Collected data
● ● ● ● ●
Inductive DomainListEvent : Type :=
| Typed (value : string)      (* the input of line 411 *)
| ClearPressed                (* the button of line 420 *)
| DebounceFires
| SentinelIntersects.

Definition DomainList_mount : DomainListRun :=
  {| list_state := DomainList_initial; debouncePending := true |}.

Definition type_query (value : string) (r : DomainListRun) : DomainListRun :=
  {| list_state := handleSearchChange value (list_state r);
     debouncePending :=
       if bool_decide (value = searchQuery (list_state r))
       then debouncePending r else true |}.

Definition DomainList_step (allDomains : list string) (r : DomainListRun)
    (ev : DomainListEvent) : DomainListRun :=
  match ev with
  | Typed value => type_query value r
  | ClearPressed => type_query "" r
  | DebounceFires =>
      if debouncePending r
      then {| list_state := debounce_fires (list_state r); debouncePending := false |}
      else r
  | SentinelIntersects =>
      {| list_state := sentinel_intersects toLowerCase allDomains (list_state r);
         debouncePending := debouncePending r |}
  end.

Definition DomainList_steps (allDomains : list string) (r : DomainListRun)
    (evs : list DomainListEvent) : DomainListRun :=
  fold_left (DomainList_step allDomains) evs r.
(** C1 (as amended).  For a challenge amount [c] below 2^53 base units
    and a chain head up to 2^53 (the heights at which the block counter of
    the loop is exact): a scan whose window holds a transfer between the
    two addresses of [c + 1] or [c - 1] base units, and none of exactly
    [c], returns false; and a candidate transaction confirms exactly when
    its Wei value, of any magnitude, is the integer [c]. *)
Theorem exact_amount_only (fromAddress toAddress : string) (net : rpc)
    (c head : Z) (fuel : nat) :
  0 <= c < 2 ^ 53 ->
  head_is net head -> (1001 < fuel)%nat ->
  (exists b, in_window head b
             /\ (transfer_at fromAddress toAddress net (c + 1) b
                 \/ transfer_at fromAddress toAddress net (c - 1) b)) ->
  (forall b, in_window head b -> ~ transfer_at fromAddress toAddress net c b) ->
  checkVerificationTransaction fromAddress toAddress (decimal c) net fuel
  = Some false
  /\ (forall tx, addresses_match fromAddress toAddress tx = true ->
        (tx_confirms fromAddress toAddress (decimal c) tx = true
         <-> wei_value tx = Some c)).
Proof.
  intros Hc Hhead Hfuel _ Hnone. split.
  - unfold checkVerificationTransaction.
    rewrite (check_window _ _ _ _ head fuel Hhead Hfuel).
    pose proof (scan_range_none fromAddress toAddress (decimal c) net
                  (Z.to_nat (head - Z.max 0 (head - 1000) + 1)) head) as Hno.
    destruct (scan_range _ _ _ _ _ _) as [[|] |]; try reflexivity.
    exfalso. apply Hno; [| reflexivity].
    intros b' Hb' Hconf. apply confirms_at_transfer in Hconf; [| assumption].
    apply (Hnone b'); [| assumption].
    unfold in_window. lia.
  - intros tx Haddr. rewrite tx_confirms_exact by assumption. tauto.
Qed.
(** A pass that ends within its step budget ends the same way
    within any larger one. *)
Lemma loop_fuel_mono fuel :
  forall fuel' s tr st s' tr',
    loop fuel rd wr er s tr = (st, s', tr') -> st <> OutOfFuel ->
    (fuel <= fuel')%nat ->
    loop fuel' rd wr er s tr = (st, s', tr').
Proof.
  induction fuel as [|fuel IH]; intros fuel' s tr st s' tr' Hrun Hst Hle.
  - simpl in Hrun. congruence.
  - destruct fuel' as [|fuel']; [lia|].
    cbn [ProcessSelectedFileHandles_loop] in *.
    repeat case_match; try done; try (apply IH; [done|done|lia]).
Qed.

Lemma pass_fuel_mono fuel fuel' s st s' tr :
  ProcessSelectedFileHandles calloc_handle calloc_timer handle_callback
    fuel rd wr er s = (st, s', tr) ->
  st <> OutOfFuel -> (fuel <= fuel')%nat ->
  ProcessSelectedFileHandles calloc_handle calloc_timer handle_callback
    fuel' rd wr er s = (st, s', tr).
Proof.
  unfold ProcessSelectedFileHandles. destruct (handles s !! fileHandles); [|done].
  apply loop_fuel_mono.
Qed.

Lemma heap_ok_insert (h : heap) p fh :
  heap_ok h -> (isAwaitingEvents fh = true -> fileDescriptor fh <> -1) ->
  heap_ok (<[p := fh]> h).
Proof.
  intros Hok Hfh q fh'. rewrite lookup_insert.
  destruct (decide (p = q)); [intros [= <-]; done|apply Hok].
Qed.

Lemma heap_ok_delete (h : heap) p : heap_ok h -> heap_ok (delete p h).
Proof.
  intros Hok q fh'. rewrite lookup_delete.
  destruct (decide (p = q)); [done|apply Hok].
Qed.

Lemma heap_ok_store (h h' : heap) p f :
  heap_ok h -> store p f h = Some h' ->
  (forall fh, isAwaitingEvents (f fh) = isAwaitingEvents fh
              /\ fileDescriptor (f fh) = fileDescriptor fh) ->
  heap_ok h'.
Proof.
  intros Hok Hst Hf. unfold store in Hst.
  destruct (h !! p) as [fh|] eqn:Hfh; [|done]. injection Hst as <-.
  apply heap_ok_insert; [done|].
  destruct (Hf fh) as [-> ->]. by apply (Hok p).
Qed.

Lemma do_call_has_descriptors c s s' evs :
  has_descriptors s ->
  do_call calloc_handle calloc_timer c s = Some (s', evs) ->
  has_descriptors s'.
Proof.
  unfold has_descriptors. intros Hok Hcall.
  destruct c as [fd i cb ctx|h i cb ctx|h|d cb ctx|t|]; simpl in Hcall.
  - unfold HAPPlatformFileHandleRegister in Hcall.
    destruct (calloc_handle s) as [a|]; [|by injection Hcall as <- <-].
    destruct (handles s !! fileHandles) as [sen|]; [|done]. cbn in Hcall.
    destruct (<[Npos a:=_]> (handles s) !! fileHandles) as [sen1|]; [|done].
    cbn in Hcall.
    destruct (prevFileHandle sen1) as [tail|]; [|done]. cbn in Hcall.
    destruct (store tail _ _) as [h2|] eqn:H2; [|done]. cbn in Hcall.
    destruct (store fileHandles _ h2) as [h3|] eqn:H3; [|done]. cbn in Hcall.
    injection Hcall as <- <-. simpl.
    eapply heap_ok_store; [|exact H3|done].
    eapply heap_ok_store; [|exact H2|done].
    apply heap_ok_insert; done.
  - unfold HAPPlatformFileHandleUpdateInterests in Hcall.
    destruct (store (Npos h) _ (handles s)) as [h1|] eqn:H1; [|done].
    cbn in Hcall. injection Hcall as <- <-. simpl.
    eapply heap_ok_store; [done|exact H1|done].
  - unfold HAPPlatformFileHandleDeregister in Hcall.
    destruct (handles s !! Npos h) as [fh|]; [|done]. cbn in Hcall.
    destruct (prevFileHandle fh) as [prev|]; [|done]. cbn in Hcall.
    destruct (nextFileHandle fh) as [next|]; [|done]. cbn in Hcall.
    destruct (store prev _ (handles s)) as [h1|] eqn:H1; [|done]. cbn in Hcall.
    destruct (h1 !! Npos h) as [fh1|]; [|done]. cbn in Hcall.
    destruct (nextFileHandle fh1) as [next1|]; [|done]. cbn in Hcall.
    destruct (store next1 _ h1) as [h2|] eqn:H2; [|done]. cbn in Hcall.
    injection Hcall as <- <-. simpl.
    apply heap_ok_delete.
    eapply heap_ok_store; [|exact H2|done].
    eapply heap_ok_store; [done|exact H1|done].
  - unfold HAPPlatformTimerRegister in Hcall.
    destruct (calloc_timer s); by injection Hcall as <- <-.
  - unfold HAPPlatformTimerDeregister in Hcall.
    destruct (remove_timer t (timers s)); [|done].
    cbn in Hcall. by injection Hcall as <- <-.
  - injection Hcall as <- <-. unfold HAPPlatformRunLoopStop. by destruct (state s).
Qed.

Lemma run_calls_has_descriptors cs :
  forall s tr st s' tr',
    has_descriptors s ->
    run_calls calloc_handle calloc_timer cs s tr = (st, s', tr') ->
    has_descriptors s'.
Proof.
  induction cs as [|c cs IH]; intros s tr st s' tr' Hok Hrun; simpl in Hrun.
  - by injection Hrun as <- <- <-.
  - destruct (do_call calloc_handle calloc_timer c s) as [[s1 evs]|] eqn:Hc.
    + apply (IH _ _ _ _ _ (do_call_has_descriptors _ _ _ _ Hok Hc) Hrun).
    + by injection Hrun as <- <- <-.
Qed.

(** The assertion on the descriptor does not fail in a pass that
    begins with a descriptor in every handle that awaits events:
    nothing a callback calls takes a descriptor away or makes a
    handle await events. *)
Lemma loop_has_descriptors fuel :
  forall s tr st s' tr',
    has_descriptors s ->
    loop fuel rd wr er s tr = (st, s', tr') ->
    has_descriptors s'.
Proof.
  induction fuel as [|fuel IH]; intros s tr st s' tr' Hok Hrun.
  - simpl in Hrun. by injection Hrun as <- <- <-.
  - cbn [ProcessSelectedFileHandles_loop] in Hrun.
    destruct (fileHandleCursor s) as [p|]; [|by injection Hrun as <- <- <-].
    destruct (decide (p = fileHandles)); [by injection Hrun as <- <- <-|].
    destruct (handles s !! p) as [fh|] eqn:Hfh; [|by injection Hrun as <- <- <-].
    set (s1 := set_cursor (nextFileHandle fh) s) in *.
    assert (has_descriptors s1) as Hok1 by done.
    destruct (isAwaitingEvents fh) eqn:Haw; [|by apply (IH _ _ _ _ _ Hok1 Hrun)].
    destruct (decide (fileDescriptor fh = -1)); [by injection Hrun as <- <- <-|].
    set (s2 := set_handles (<[p := set_awaiting false fh]> (handles s1)) s1) in *.
    assert (has_descriptors s2) as Hok2.
    { unfold has_descriptors, s2. simpl. apply heap_ok_insert; [done|]. done. }
    destruct (callback fh) as [cb|]; [|by apply (IH _ _ _ _ _ Hok2 Hrun)].
    destruct (any_event (selected fh rd wr er)); [|by apply (IH _ _ _ _ _ Hok2 Hrun)].
    destruct (run_calls calloc_handle calloc_timer _ s2 _) as [[st3 s3] tr3] eqn:Hcalls.
    pose proof (run_calls_has_descriptors _ _ _ _ _ _ Hok2 Hcalls) as Hok3.
    destruct st3; [by apply (IH _ _ _ _ _ Hok3 Hrun)|by injection Hrun as <- <- <-..].
Qed.
Lemma cascade_step k st st' :
  Terms.cascadeInv graph start k st → cascadeStep graph st = Some st' →
  Terms.cascadeInv graph start (S k) st'
  ∧ (Terms.cascadeMeasure graph start st'
     < Terms.cascadeMeasure graph start st)%nat.
Proof.
  intros (Hvis & Hcur & Hclosed & Hlev & Hnd & Hcat & Hstart & Hsub
          & Hlen & _).
  unfold cascadeStep.
  destruct (currentLevel st) as [|c cur] eqn:Hlevel; [done |].
  specialize (Hlen ltac:(done)).
  rewrite expand_all.
  remember ((c :: cur) ≫= Spec.reqsOf graph) as D eqn:HeqD.
  destruct (cascade_visit_all (visited st) [] D)
    as (next & Heq & Hnext_nd & Hnext).
  rewrite Heq. cbn [app]. intros [= <-].
  assert (HD : ∀ x, x ∈ D ↔
                    ∃ y, y ∈ c :: cur ∧ Spec.requiredByEdge graph y x).
  { intros x. rewrite HeqD, list_elem_of_bind.
    unfold Spec.requiredByEdge. naive_solver. }
  assert (Hvis' : ∀ x, x ∈ visited st ∪ list_to_set D ↔
                       Terms.within graph start (S k) x).
  { intros x. rewrite within_S, elem_of_union, elem_of_list_to_set, HD.
    split.
    - intros [Hx|(y & Hy & Hyx)]; [left; by apply Hvis |].
      right. exists y. split; [| done]. by apply Hvis, Hcur.
    - intros [Hx|(y & Hy & Hyx)]; [left; by apply Hvis |].
      apply Hvis in Hy. destruct (decide (y ∈ c :: cur)) as [Hin|Hin].
      + right. by exists y.
      + left. by apply (Hclosed y x). }
  assert (Hnew : ∀ x, x ∈ next ↔
                      Terms.within graph start (S k) x
                      ∧ ¬ Terms.within graph start k x).
  { intros x. rewrite Hnext, <- Hvis', <- Hvis, elem_of_union,
      elem_of_list_to_set. tauto. }
  assert (Hsplit : ∀ x, x ∈ visited st ∪ list_to_set D ↔
                        x ∈ visited st ∨ x ∈ next).
  { intros x. rewrite elem_of_union, elem_of_list_to_set, Hnext.
    destruct (decide (x ∈ visited st)); tauto. }
  assert (Hsub' : visited st ∪ list_to_set D
                  ⊆ {[start]} ∪ Spec.targets graph).
  { apply union_subseteq. split; [done |]. intros x Hx.
    apply elem_of_list_to_set, HD in Hx as (y & _ & Hyx).
    apply reqsOf_targets in Hyx. set_solver. }
  assert (Hsz : size (visited st ∪ list_to_set D)
                = (size (visited st) + length next)%nat).
  { assert (Hset : visited st ∪ list_to_set D
                   = visited st ∪ list_to_set next).
    { apply set_eq. intros x. rewrite Hsplit. set_solver. }
    rewrite Hset, size_union.
    - by rewrite size_list_to_set.
    - intros x Hx Hx'. apply elem_of_list_to_set, Hnext in Hx'.
      by destruct Hx'. }
  assert (Hle := subseteq_size _ _ Hsub'). rewrite Hsz in Hle.
  split.
  - unfold Terms.cascadeInv. cbn [levels visited currentLevel].
    split; [done |].
    split. { intros x Hx. apply Hsplit. by right. }
    split.
    { intros x y Hx Hnx Hxy. apply Hsplit in Hx as [Hx|Hx]; [| done].
      destruct (decide (x ∈ c :: cur)) as [Hin|Hin].
      - apply elem_of_union_r, elem_of_list_to_set, HD. by exists x.
      - apply elem_of_union_l. by apply (Hclosed x y). }
    assert (Hlevels :
      ∀ j l, (levels st ++ [next]) !! j = Some l → next ≠ [] →
             l ≠ [] ∧ ∀ x, x ∈ l ↔ Terms.within graph start (S j) x
                               ∧ ¬ Terms.within graph start j x).
    { intros j l Hl Hne. apply lookup_app_Some in Hl as [Hl|[Hj Hl]].
      - by apply Hlev.
      - apply list_lookup_singleton_Some in Hl as [Hj' <-].
        assert (j = k) as -> by lia. done. }
    destruct next as [|n next].
    + split; [done |]. split; [done |]. split; [| split; [done |]].
      * intros x. rewrite Hsplit, Hcat, elem_of_nil. tauto.
      * split; [done |]. split; [done |]. intros _ x Hx.
        rewrite Hlen in Hx |- *. apply Hvis. apply Hvis' in Hx.
        apply Hsplit in Hx as [Hx|Hx]; [done |]. by apply elem_of_nil in Hx.
    + split. { intros j l Hl. by apply Hlevels. }
      rewrite concat_app. cbn [concat]. rewrite app_nil_r.
      split.
      { apply NoDup_app. split; [done |]. split; [| done].
        intros x Hx Hx'. apply Hnext in Hx' as [_ Hx'].
        apply Hx', Hcat. by right. }
      split.
      { intros x. rewrite Hsplit, Hcat, elem_of_app. tauto. }
      split.
      { rewrite elem_of_app. intros [Hx|Hx]; [done |].
        apply Hnext in Hx as [_ Hx]. apply Hx, Hcat. by left. }
      split; [done |]. split; [| done].
      intros _. rewrite length_app. simpl. lia.
  - unfold Terms.cascadeMeasure. cbn [visited currentLevel].
    rewrite Hlevel, Hsz. destruct next; simpl in *; lia.
Qed.

Lemma cascade_runs (fuel k : nat) st :
  Terms.cascadeInv graph start k st →
  (Terms.cascadeMeasure graph start st ≤ fuel)%nat →
  ∃ k' st', while (cascadeStep graph) fuel st = Some st'
    ∧ Terms.cascadeInv graph start k' st' ∧ currentLevel st' = [].
Proof.
  revert k st. induction fuel as [|fuel IH]; intros k st Hinv Hfuel.
  - simpl. destruct (cascadeStep graph st) as [st'|] eqn:Hstep.
    + destruct (cascade_step k st st' Hinv Hstep) as [_ Hlt]. lia.
    + exists k, st. split; [done |]. split; [done |].
      unfold cascadeStep in Hstep. destruct (currentLevel st); [done |].
      by destruct (foldl _ _ _).
  - simpl. destruct (cascadeStep graph st) as [st'|] eqn:Hstep.
    + destruct (cascade_step k st st' Hinv Hstep) as [Hinv' Hlt].
      apply (IH (S k)); [done | lia].
    + exists k, st. split; [done |]. split; [done |].
      unfold cascadeStep in Hstep. destruct (currentLevel st); [done |].
      by destruct (foldl _ _ _).
Qed.

Lemma cascade_initial_measure :
  (Terms.cascadeMeasure graph start (mkCascade [] {[start]} [start])
   ≤ Spec.enoughFuel graph)%nat.
Proof.
  unfold Terms.cascadeMeasure, Spec.enoughFuel. cbn [visited currentLevel].
  assert (size ({[start]} : gset string) = 1%nat) as Hone
    by apply size_singleton.
  assert (size ({[start]} ∪ Spec.targets graph)
          ≤ size ({[start]} : gset string) + size (Spec.targets graph))%nat
    as Hle.
  { rewrite size_union_alt. apply Nat.add_le_mono_l, subseteq_size.
    set_solver. }
  lia.
Qed.

(** Beyond the last level nothing new is within reach. *)
Lemma cascade_saturated k st (d : nat) x :
  Terms.cascadeInv graph start k st → currentLevel st = [] →
  (length (levels st) ≤ d)%nat →
  Terms.within graph start (S d) x → Terms.within graph start d x.
Proof.
  intros (_ & _ & _ & _ & _ & _ & _ & _ & _ & Hsat) Hcur Hle.
  specialize (Hsat Hcur). revert x.
  induction Hle as [|d Hle IH]; [done |].
  intros x [Hx|(y & Hy & Hyx)]%within_S; [done |].
  apply within_S. right. exists y. split; [by apply IH | done].
Qed.

Lemma cascade_finished k st :
  Terms.cascadeInv graph start k st → currentLevel st = [] →
  (∀ l, l ∈ levels st → l ≠ [])
  ∧ NoDup (concat (levels st))
  ∧ (∀ (d : nat) x, (∃ l, levels st !! d = Some l ∧ x ∈ l) ↔
                    Terms.atDistance graph start (S d) x)
  ∧ (∀ x, x ∈ concat (levels st) ↔
          x ≠ start ∧ rtc (Spec.requiredByEdge graph) start x).
Proof.
  intros Hinv Hcur.
  assert (Hsat := λ d x, cascade_saturated k st d x Hinv Hcur).
  destruct Hinv as (Hvis & _ & Hclosed & Hlev & Hnd & Hcat & Hstart & _).
  split.
  { intros l [j Hl]%list_elem_of_lookup. by apply Hlev in Hl as [Hl _]. }
  split; [done |]. split.
  - intros d x. unfold Terms.atDistance. split.
    + intros (l & Hl & Hx). apply Hlev in Hl as [_ Hl].
      apply Hl in Hx as [Hx Hnx]. split; [done |].
      intros d' Hd' Hx'. apply Hnx. apply (within_weaken x d' d); [lia | done].
    + intros [Hx Hnx].
      destruct (decide (d < length (levels st))%nat) as [Hd|Hd].
      * apply lookup_lt_is_Some in Hd as [l Hl]. exists l. split; [done |].
        apply (Hlev d l Hl). split; [done |]. apply Hnx. lia.
      * exfalso. apply (Hnx d); [lia |]. apply Hsat; [lia | done].
  - intros x. split.
    + intros Hx. split; [by intros -> |].
      eapply rtc_bsteps_2, Hvis, Hcat. by right.
    + intros [Hne Hrtc].
      assert (Hx : x ∈ visited st).
      { revert x Hrtc Hne. 
        apply (rtc_ind_r (λ z, z ≠ start → z ∈ visited st) start).
        - intros _. apply Hcat. by left.
        - intros y z _ Hyz Hy _.
          assert (Hy' : y ∈ visited st).
          { destruct (decide (y = start)) as [->|Hy']; [| by apply Hy].
            apply Hcat. by left. }
          apply (Hclosed y z); [done | | done].
          rewrite Hcur. apply not_elem_of_nil. }
      apply Hcat in Hx as [Hx|Hx]; done.
Qed.
End Cascade.

(** X1. [buildCascadeTree] finishes on every graph, cyclic or not, and
    groups the affected ids by distance: level [d] (counting from 0)
    holds exactly the ids whose shortest chain of [requiredBy] edges from
    the start id has [d + 1] edges.  No level is empty and no id is
    listed twice, in one level or in two. *)
Theorem buildCascadeTree_levels (graph : gmap string Graph.node)
    (start : string) :
  ∃ levels : list (list string),
    (∀ fuel : nat, (Spec.enoughFuel graph ≤ fuel)%nat →
       Dashboard.buildCascadeTree fuel start graph = Some levels)
    ∧ (∀ l, l ∈ levels → l ≠ [])
    ∧ NoDup (concat levels)
    ∧ ∀ (d : nat) (x : string),
        (∃ l, levels !! d = Some l ∧ x ∈ l) ↔
        Terms.atDistance graph start (S d) x.
Proof.
  destruct (cascade_runs graph start (Spec.enoughFuel graph) 0
              (Dashboard.mkCascade [] {[start]} [start])
              (cascade_initial graph start)
              (cascade_initial_measure graph start))
    as (k & st & Hrun & Hinv & Hcur).
  destruct (cascade_finished graph start k st Hinv Hcur)
    as (Hne & Hnd & Hdist & _).
  exists (Dashboard.levels st). split; [| done].
  intros fuel Hfuel. unfold Dashboard.buildCascadeTree.
  by rewrite (while_more_fuel _ _ fuel _ _ Hrun Hfuel).
Qed.
(** * rlcompleter: the completion engine of [Lib/rlcompleter.py]

    A shallow embedding of the [Filter], [Filterer] and [Completer] classes
    and the properties of their matching and filtering pipeline.

    Strings are Rocq strings (one character per byte, so the model covers
    ASCII text); a Python [dict] is an association list in insertion order;
    a Python [set] is a [gset]; a call that may raise returns a [result];
    observable calls into user code and into the interpreter are recorded
    in a trace of [event]s. *)

From Stdlib Require Import String Ascii ZArith Lia.
From stdpp Require Import base option list strings gmap sorting.

Set Warnings "-register-all,-clear-no-such-hyp".
Local Open Scope Z_scope.

(** ** Exceptions *)

(** The exception classes the module and its callees deal with. *)
Inductive exn : Type :=
  | BaseException
  | KeyboardInterrupt
  | SystemExit
  | Exception
  | AttributeError
  | NameError
  | SyntaxError
  | TypeError
  | ValueError
  | UnicodeError
  | IndexError
  | RuntimeError.

Global Instance exn_eq_dec : EqDecision exn.
Proof. solve_decision. Defined.

(** The direct base class of each exception class. *)
Definition exn_base (e : exn) : option exn :=
  match e with
  | BaseException => None
  | KeyboardInterrupt | SystemExit | Exception => Some BaseException
  | UnicodeError => Some ValueError
  | AttributeError | NameError | SyntaxError | TypeError | ValueError
  | IndexError | RuntimeError => Some Exception
  end.

(** [issubclass e cls], walking the (at most three) links to the root. *)
Fixpoint exn_ancestors (fuel : nat) (e : exn) : list exn :=
  match fuel with
  | O => [e]
  | S fuel' =>
      match exn_base e with
      | None => [e]
      | Some b => e :: exn_ancestors fuel' b
      end
  end.

Definition issubclass (e cls : exn) : bool :=
  bool_decide (cls ∈ exn_ancestors 3 e).

(** The outcome of a call: a value, or a raised exception. *)
Inductive result (A : Type) : Type :=
  | Ok (a : A)
  | Raise (e : exn).
Global Arguments Ok {A} a.
Global Arguments Raise {A} e.

(** ** Text *)

(** [\w] of the [re] module, on ASCII: letters, digits and underscore. *)
Definition is_word_char (c : ascii) : bool :=
  let n := N_of_ascii c in
  ((48 <=? n) && (n <=? 57) || (65 <=? n) && (n <=? 90)
   || (97 <=? n) && (n <=? 122) || (n =? 95))%N.

(** [str.isspace] on ASCII: tab to carriage return, the four separators
    FS, GS, RS, US, and the space. *)
Definition is_space_char (c : ascii) : bool :=
  let n := N_of_ascii c in
  ((9 <=? n) && (n <=? 13) || (28 <=? n) && (n <=? 32))%N.

Fixpoint lstrip (s : string) : string :=
  match s with
  | EmptyString => EmptyString
  | String c s' => if is_space_char c then lstrip s' else s
  end.

(** [s.strip()]. *)
Definition strip (s : string) : string :=
  String.rev (lstrip (String.rev (lstrip s))).

(** [word[:n]]. *)
Definition slice_to (n : nat) (word : string) : string := substring 0 n word.

(** [c in s], for a character. *)
Fixpoint contains_char (c : ascii) (s : string) : bool :=
  match s with
  | EmptyString => false
  | String c' s' => if Ascii.eqb c' c then true else contains_char c s'
  end.

(** Truth value of a string. *)
Definition str_truthy (s : string) : bool :=
  match s with EmptyString => false | _ => true end.

(** [l[i]] with Python's negative indices; [None] stands for [IndexError]. *)
Definition py_index {A} (l : list A) (i : Z) : option A :=
  let len := Z.of_nat (length l) in
  if 0 <=? i then l !! Z.to_nat i
  else if - len <=? i then l !! Z.to_nat (len + i)
  else None.

(** ** Objects *)

(** What [inspect.signature(val)] does: it returns a signature with a number
    of parameters, or raises. *)
Inductive sig_outcome : Type :=
  | Parameters (n : nat)
  | SignatureRaises (e : exn).

(** What a class defines under a name: a [property], or anything else. *)
Inductive class_attr : Type :=
  | ClsProperty
  | ClsOther.

(** A class: [dir(klass)], its own attributes and [klass.__bases__]. *)
Inductive pyclass : Type :=
  | Class (cls_name : string) (cls_dir : list string)
          (cls_attrs : list (string * class_attr)) (cls_bases : list pyclass).

Definition cls_name (k : pyclass) : string :=
  match k with Class n _ _ _ => n end.
Definition cls_dir (k : pyclass) : list string :=
  match k with Class _ d _ _ => d end.
Definition cls_attrs (k : pyclass) : list (string * class_attr) :=
  match k with Class _ _ a _ => a end.
Definition cls_bases (k : pyclass) : list pyclass :=
  match k with Class _ _ _ b => b end.

(** Lookup in an association list (a [dict]): the first entry wins. *)
Fixpoint assoc {A} (k : string) (d : list (string * A)) : option A :=
  match d with
  | [] => None
  | (k', v) :: d' => if String.eqb k' k then Some v else assoc k d'
  end.

(** Modelled from the spec: the built-ins [getattr], [type] and
    [property] are not part of the sources at hand. A member is a property
    by what the owning type defines under its name, with no look at the
    instance: [getattr(klass, name)] finds the class's own attributes
    first, then those of its bases from left to right. *)
Fixpoint class_lookup (k : pyclass) (name : string) : option class_attr :=
  match k with
  | Class _ _ attrs bases =>
      match assoc name attrs with
      | Some a => Some a
      | None =>
          (fix through (bs : list pyclass) : option class_attr :=
             match bs with
             | [] => None
             | b :: bs' =>
                 match class_lookup b name with
                 | Some a => Some a
                 | None => through bs'
                 end
             end) bases
      end
  end.

(** [isinstance(getattr(thistype, word, None), property)]. *)
Definition is_property (thistype : pyclass) (word : string) : bool :=
  match class_lookup thistype word with
  | Some ClsProperty => true
  | _ => false
  end.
● ● ● ● ●
__Work to be completed__
Return exactly what appears above, from the first line of the entries to the line with "fold_left (DomainList_step allDomains)", inclusive.

__Result__
Inductive DomainListEvent : Type :=
| Typed (value : string)      (* the input of line 411 *)
| ClearPressed                (* the button of line 420 *)
| DebounceFires
| SentinelIntersects.

Definition DomainList_mount : DomainListRun :=
  {| list_state := DomainList_initial; debouncePending := true |}.

Definition type_query (value : string) (r : DomainListRun) : DomainListRun :=
  {| list_state := handleSearchChange value (list_state r);
     debouncePending :=
       if bool_decide (value = searchQuery (list_state r))
       then debouncePending r else true |}.

Definition DomainList_step (allDomains : list string) (r : DomainListRun)
    (ev : DomainListEvent) : DomainListRun :=
  match ev with
  | Typed value => type_query value r
  | ClearPressed => type_query "" r
  | DebounceFires =>
      if debouncePending r
      then {| list_state := debounce_fires (list_state r); debouncePending := false |}
      else r
  | SentinelIntersects =>
      {| list_state := sentinel_intersects toLowerCase allDomains (list_state r);
         debouncePending := debouncePending r |}
  end.

Definition DomainList_steps (allDomains : list string) (r : DomainListRun)
    (evs : list DomainListEvent) : DomainListRun :=
  fold_left (DomainList_step allDomains) evs r.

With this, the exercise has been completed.